La responsabilitat de tenir sentit moral.
Protàgores |
Es moralista la persona a la que no le abandona la conciencia de
constituir un ser moral. Es decir, que sabe cuánto debe a las mores, ya
sean los hábitos que se ha ido labrando o las costumbres asumidas de su
propio tiempo y lugar, y cuánto debe corregirlas. Pues le preocupa que
tales hábitos personales o colectivos forjen en él un ethos o carácter
próximo al ideal de ser humano que le anima. No le avergüenza hablar de
virtud ni admirar a los virtuosos. Esto le distingue de la mayoría de
tantos otros seres morales que se ignoran: que él quiere ser algo mejor
cada día. Desea también que el mundo le facilite esa mejora, de tal modo
que su perfeccionamiento individual sea a un tiempo resultado y
condición del perfeccionamiento de su sociedad.
Más aún, o por eso mismo, moralista es quien antepone el punto de
vista moral a todas las demás perspectivas. En los sucesos cotidianos,
en la marcha de las instituciones sociales, en sus relaciones íntimas o
profesionales, en las modas vigentes de cualquier especie..., en todo
ello lo primero que tiende a detectar es la ganancia o pérdida para la
vida humana -la que merece llamarse tal- que allí se produce. Y si no es
lo primero, porque otros aspectos puedan encandilarle a primera vista,
será al menos lo siguiente, pero esa mirada nunca habrá de faltarle. Con
ella se esforzará en ponderar el valor de cada situación según la
medida en que favorezcan la conciencia y la libertad de cada cual. Al
fin y al cabo, ellas son el resumen de su dignidad, esa potencia que le
distingue y le encumbra respecto de los demás seres.
Esa prioridad del punto de vista moral será asimismo la que le
recuerde a cada momento su deuda con el prójimo, la responsabilidad que
le ata a ese ser tan precario, la dependencia recíproca de sus
felicidades. Gracias a esa percepción inmediata, no dejará de vislumbrar
cuánto le separa de la vida buena y la ventaja que en ese camino le
llevan los santos.
Pero el moralista se atreve a dar todavía un paso que escandaliza a
la mayoría. Se atreve a proclamar que ese punto de vista moral no es uno
más entre los múltiples puntos de vista asequibles a los hombres y que
él elige éste como podía elegir cualquier otro. Proclama, al contrario,
que el suyo en particular es superior a los demás porque le vuelve capaz
de captar el valor más elevado. Si los valores establecen una jerarquía
entre las acciones y personas conforme al modo y la cuantía en que
éstas los plasman, ellos mismos se disponen entre sí según un orden
jerárquico.

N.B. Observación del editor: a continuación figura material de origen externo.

(** ** Applications *)

Definition bufferUserRegister (apply : string) : M W Z :=
  f5_dbPtr ← create_datastore applybucket;
  uuid ← extern host_uuid;
  let key := "usign-" +:+ uuid in
  flag ← ds_set f5_dbPtr key (to_json (struct_apply_info.mk key apply));
  if negb (bool_decide (flag = 0)) then mret EAGAIN else mret 0.

Definition bufferUserRegisterRest (info : string) : M W response :=
  result ← bufferUserRegister info;
  mret (Response Code_Ok (json_encode codec_int result)).

Definition list_query : string :=
  "select id,data from " +:+ applybucket +:+ " where meta().id like " +:+ quoted "usign-%"
  +:+ " or meta().id like " +:+ quoted "zregi-%" +:+ " or meta().id like " +:+ quoted "spadd-%"
  +:+ " or meta().id like " +:+ quoted "spsiz-%" +:+ " limit 5".

Definition viewbufferList (gvdsID : string) : M W string :=
  admin ← validadminidentity gvdsID;
  if negb admin then mret "33"
  else
    applyPtr ← create_datastore applybucket;
    '(vp, err) ← ds_n1ql junk_int applyPtr list_query;
    if negb (bool_decide (err = 0)) then mret "1"
    else mret (json_encode (codec_vector codec_string "") vp).

Definition viewbufferListRest (info : string) : M W response :=
  data ← viewbufferList info;
  mret (Response Code_Ok data).

Definition removeoneofApplyInfoRest (info : string) : M W response :=
  f5_dbPtr ← create_datastore applybucket;
  flag ← ds_remove f5_dbPtr info;
  mret (Response Code_Ok (if bool_decide (flag = 0) then "0" else "1")).

(** ** Account mappings and pools *)

Definition adminCreateAccountMapping (_ : string) : M W response := mret (Response Code_Ok "0").
Definition adminDelAccountMapping (_ : string) : M W response := mret (Response Code_Ok "0").

Definition adminSearchAccountMapping (info : string) : M W response :=
  let new_accountmap := of_json struct_AdminAccountMap.init info in
  admin ← validadminidentity new_accountmap.(struct_AdminAccountMap.adgvdsID);
  if negb admin then mret (Response Code_Ok "33")
  else
    f1_dbPtr ← open_datastore bucket_sc_account_info;
    '(pvalue_scuser, error) ← ds_get f1_dbPtr
      (sc_user_prefix +:+ new_accountmap.(struct_AdminAccountMap.gvdsID));
    if negb (bool_decide (error = 0)) then mret (Response Code_Ok "1")
    else
      text ← deref pvalue_scuser;
      mret (Response Code_Ok text).

(** The loop over the centres; [None] when a pool cannot be read, and the flag
    telling whether the loop ran. *)
Fixpoint pool_loop (f1_dbPtr : option CouchbaseDatastore) (mycenter : CenterInfo.t)
    (ids : list string) (acpool : struct_infoAccountPool.t) (tmp : bool)
    : M W (option (struct_infoAccountPool.t * bool)) :=
  match ids with
  | [] => mret (Some (acpool, tmp))
  | id :: ids =>
      let name := default "" (mycenter.(CenterInfo.centerName) !! id) in
      '(pv, pv_err) ← ds_get f1_dbPtr name;
      if negb (bool_decide (pv_err = 0)) then mret None
      else
        text ← deref pv;
        let center_pool := of_json AccountSCPool.init text in
        let unusecount := Z.of_nat (base.size center_pool.(AccountSCPool.unuse_account)) in
        let usecount := Z.of_nat (base.size center_pool.(AccountSCPool.use_account)) in
        pool_loop f1_dbPtr mycenter ids
          (struct_infoAccountPool.mk
             (acpool.(struct_infoAccountPool.hostCenterName) ++ [name])
             (<[name := usecount]> acpool.(struct_infoAccountPool.usecount))
             (<[name := unusecount]> acpool.(struct_infoAccountPool.unusecount)))
          true
  end.

Definition adminSearchAccountPool (adgvdsID : string) : M W string :=
  admin ← validadminidentity adgvdsID;
  if negb admin then mret "33"
  else
    f0_dbPtr ← open_datastore bucket_account_info;
    '(pvalue, error_0) ← ds_get f0_dbPtr c_key;
    if negb (bool_decide (error_0 = 0)) then mret "1"
    else
      text ← deref pvalue;
      let mycenter := of_json CenterInfo.init text in
      f1_dbPtr ← open_datastore bucket_sc_account_info;
      res ← pool_loop f1_dbPtr mycenter mycenter.(CenterInfo.centerID) struct_infoAccountPool.init false;
      match res with
      | None => mret "1"
      | Some (acpool, tmp) => if negb tmp then mret "1" else mret (to_json acpool)
      end.

Definition adminSearchAccountPoolRest (info : string) : M W response :=
  data ← adminSearchAccountPool info;
  mret (Response Code_Ok data).
End user.

(** ** Proofs *)

Lemma in_namelist_spec id l : in_namelist id l = true ↔ id ∈ l.
Proof.
  induction l as [|n l IH]; cbn; [set_solver|].
  destruct (String.eqb_spec id n) as [->|]; set_solver.
Qed.

Lemma in_namelist_bool id l : in_namelist id l = bool_decide (id ∈ l).
Proof.
  case_bool_decide as Hin; [by apply in_namelist_spec|]. rewrite <-in_namelist_spec in Hin.
  by destruct (in_namelist id l).
Qed.

Lemma decode_string `{RapidjsonLaws} u d :
  c_str u = u → json_decode codec_string (json_encode codec_string u) d = u.
Proof. intros Hu. by apply (json_decode_encode codec_string). Qed.

Section props.
Context {W : Type} `{CouchbaseLaws W, !Host W, !HostLaws W, RapidjsonLaws, Indet}.
Implicit Types (D : gmap (string * string) string) (w : W).

Definition account_key (k : string) : string * string := dkey bucket_account_info k.

(** The administrators the database lists. *)
Definition admins D : list string :=
  match D !! account_key adminlist with
  | Some doc => (of_json struct_AdminList.init doc).(struct_AdminList.namelist)
  | None => []
  end.

(** Whatever fails, nobody outside the list passes, and nothing is written. *)
Lemma validadmin_any id D w :
  stored D w →
  wp (validadminidentity id) (λ b w', stored D w' ∧ (b = true → id ∈ admins D)) (stored D) w.
Proof.
  intros HD. unfold validadminidentity. wp_step. db_any. wp_step. db_any; wp_steps; auto; [|by split].
  split; [done|]. rewrite in_namelist_spec. unfold admins, account_key. by simplify_option_eq.
Qed.

Lemma validadmin_denied id D w :
  id ∉ admins D → stored D w →
  wp (validadminidentity id) (λ b w', b = false ∧ stored D w') (stored D) w.
Proof.
  intros Hid HD. eapply wp_mono; [| |by apply validadmin_any]; [|done].
  intros [] w' [HD' Hb]; naive_solver.
Qed.

(** C35: whatever fails, someone who is not on the list of administrators sees
    neither the applications, nor account mappings, nor pools: the answer is "33"
    (or none at all), and no document changes. *)
Theorem admin_only id D w :
  id ∉ admins D → stored D w →
  wp (viewbufferList id) (λ r w', r = "33" ∧ stored D w') (stored D) w ∧
  wp (adminSearchAccountPool id) (λ r w', r = "33" ∧ stored D w') (stored D) w ∧
  (∀ info, (of_json struct_AdminAccountMap.init info).(struct_AdminAccountMap.adgvdsID) = id →
     wp (adminSearchAccountMapping info) (λ r w', r = Response 200 "33" ∧ stored D w') (stored D) w).
Proof.
  intros Hid HD. split_and!; [| |intros info <-];
    unfold viewbufferList, adminSearchAccountPool, adminSearchAccountMapping;
    wp_step; (eapply wp_mono; [| |by apply validadmin_denied]; [|done]);
    intros b w' [-> HD']; by wp_steps.
Qed.
Lemma capacity_ok_insert D id r :
  capacity_ok D → StorageResource.wf r →
  0 ≤ r.(StorageResource.assign_capacity) ≤ r.(StorageResource.total_capacity) →
  capacity_ok (<[stor_key id := to_json r]> D).
Proof.
  intros HD Hr Hle id' doc. destruct (decide (id' = id)) as [->|Hne].
  - rewrite lookup_insert_eq. intros [= <-]. by exists r.
  - rewrite lookup_insert_ne by (by rewrite stor_key_inj). apply HD.
Qed.

(** The invariant together with any other property of the database that space
    and resource documents have no part in. *)
Definition inv_with (P : gmap (string * string) string → Prop) D : Prop := space_inv D ∧ P D.

Section with_property.
Variable P : gmap (string * string) string → Prop.
Hypothesis Hstor : ∀ D id v, P D → P (<[stor_key id := v]> D).
Hypothesis Hspace : ∀ D id v, P D → P (<[space_key id := v]> D).

Lemma inv_stor D id r :
  inv_with P D → StorageResource.wf r →
  0 ≤ r.(StorageResource.assign_capacity) ≤ r.(StorageResource.total_capacity) →
  inv_with P (<[stor_key id := to_json r]> D).
Proof.
  intros [[HC HS] HP] Hr Hle. split; [|by apply Hstor]. split; [by apply capacity_ok_insert|].
  intros id' doc. rewrite lookup_insert_ne; [apply HS|]. intros He. by apply (space_stor_key id' id spacebucket storagebucket).
Qed.

Lemma inv_space D id s sid :
  inv_with P D → Space.wf s → 0 ≤ s.(Space.spaceSize) →
  s.(Space.storageSrcID) = StorageResource.prefix +:+ sid →
  inv_with P (<[space_key id := to_json s]> D).
Proof.
  intros [[HC HS] HP] Hs Hle Hsid. split; [|by apply Hspace]. split.
  - intros id' doc. rewrite lookup_insert_ne; [apply HC|]. apply space_stor_key.
  - intros id' doc. destruct (decide (id' = id)) as [->|Hne].
    + rewrite lookup_insert_eq. intros [= <-]. eauto 10.
    + rewrite lookup_insert_ne by (by rewrite space_key_inj). apply HS.
Qed.

(** The two capacity operations keep the invariant for sizes that are not
    negative, whatever fails. *)
Lemma SpaceSizeAdd_inv sid n D w :
  inv_with P D → 0 ≤ n → stored D w →
  wp (SpaceSizeAdd (StorageResource.prefix +:+ sid) n) (λ _ w', ∃ D', stored D' w' ∧ inv_with P D' ∧
      ∀ id, D' !! space_key id = D !! space_key id) (stored D) w.
Proof.
  intros HI Hn HD. unfold SpaceSizeAdd. wp_step. db_any. wp_step. db_any; wp_steps; eauto.
  apply wp_checked_i64; [intros Hsum|by auto]. wp_steps; eauto.
  simplify_eq. match goal with Hl : D !! _ = Some _ |- _ => destruct (proj1 (proj1 HI) _ _ Hl) as (r & Hr & -> & Hle) end.
  rewrite (of_to_json (A := StorageResource.t)) in * by done.
  assert (inv_with P (<[stor_key sid := to_json (StorageResource.set_assign_capacity
    (StorageResource.assign_capacity r + n) r)]> D)).
  { apply inv_stor; [done|by apply set_assign_wf|]. cbn. lia. }
  db_any; wp_steps; eexists; (split; [eassumption|]); (split; [done|]); try done;
    intros id; apply lookup_insert_ne; intros He; by apply (space_stor_key id sid spacebucket storagebucket).
Qed.
Lemma SpaceSizeDeduct_inv sid n D w :
  inv_with P D → 0 ≤ n → stored D w →
  wp (SpaceSizeDeduct (StorageResource.prefix +:+ sid) n) (λ _ w', ∃ D', stored D' w' ∧ inv_with P D' ∧
      ∀ id, D' !! space_key id = D !! space_key id) (stored D) w.
Proof.
  intros HI Hn HD. unfold SpaceSizeDeduct. wp_step. db_any. wp_step. db_any; wp_steps; eauto.
  apply wp_checked_i64; [intros Hsum|by auto]. wp_steps; eauto.
  simplify_eq. match goal with Hl : D !! _ = Some _ |- _ => destruct (proj1 (proj1 HI) _ _ Hl) as (r & Hr & -> & Hle) end.
  rewrite (of_to_json (A := StorageResource.t)) in * by done.
  assert (inv_with P (<[stor_key sid := to_json (StorageResource.set_assign_capacity
    (StorageResource.assign_capacity r - n) r)]> D)).
  { apply inv_stor; [done|by apply set_assign_wf|]. cbn. lia. }
  db_any; wp_steps; eexists; (split; [eassumption|]); (split; [done|]); try done;
    intros id; apply lookup_insert_ne; intros He; by apply (space_stor_key id sid spacebucket storagebucket).
Qed.

(** [m] keeps an invariant of the database, whatever fails and even when the
    run stops half way. *)
Definition keeps {A : Type} (I : gmap (string * string) string → Prop) (m : M W A) : Prop :=
  ∀ D w, I D → stored D w →
    wp m (λ _ w', ∃ D', stored D' w' ∧ I D') (λ w', ∃ D', stored D' w' ∧ I D') w.

Lemma SpaceUsage_any path D w : stored D w → wp (SpaceUsage path) (λ _, stored D) (stored D) w.
Proof.
  intros HD. unfold SpaceUsage. wp_steps; auto. db_any. wp_steps; auto.
  unfold parse_usage, checked_i32. wp_steps; auto.
Qed.

Lemma remote_usage_any c h path D w :
  stored D w → wp (remote_usage c h path) (λ _, stored D) (stored D) w.
Proof. intros HD. unfold remote_usage. wp_steps. db_any. wp_steps; auto. Qed.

Y el valor moral ocupa la cúspide. A su lado palidecen un
tanto la verdad y la belleza, el carisma público y la santidad
religiosa: el hombre moralmente bueno va por delante del sabio, del
genio o del gran estadista.
Pues es el caso que la peculiaridad de los valores morales estriba en
ser universalmente exigibles. Como explicara Protágoras, el resto de
cualidades y destrezas se distribuye entre los humanos según cierta
proporción ya sea por naturaleza o por azar, pues a la sociedad le basta
eso para sobrevivir. Pero el “sentido moral” (el respeto y la justicia)
debemos adquirirlo todos mediante arduo aprendizaje. Por contraste con
las otras dotes, de ésta somos responsables y su carencia nos puede ser
reprochada porque destruye la vida civil; en último término, porque
impide la plenitud humana de los hombres. Así que un excelente carácter
moral no pierde crédito por notorios que sean sus defectos desde otros
ángulos de la excelencia; pero será imposible admirar al genio con la
misma devoción si sobre su conducta se cierne una sombra de
deshonestidad. Se diría, en fin, que la excelencia moral es la que más
vale porque, sin algo siquiera de ella, las demás excelencias valen
menos.
Palabra de moralista. Dixi et salvabi animam meam.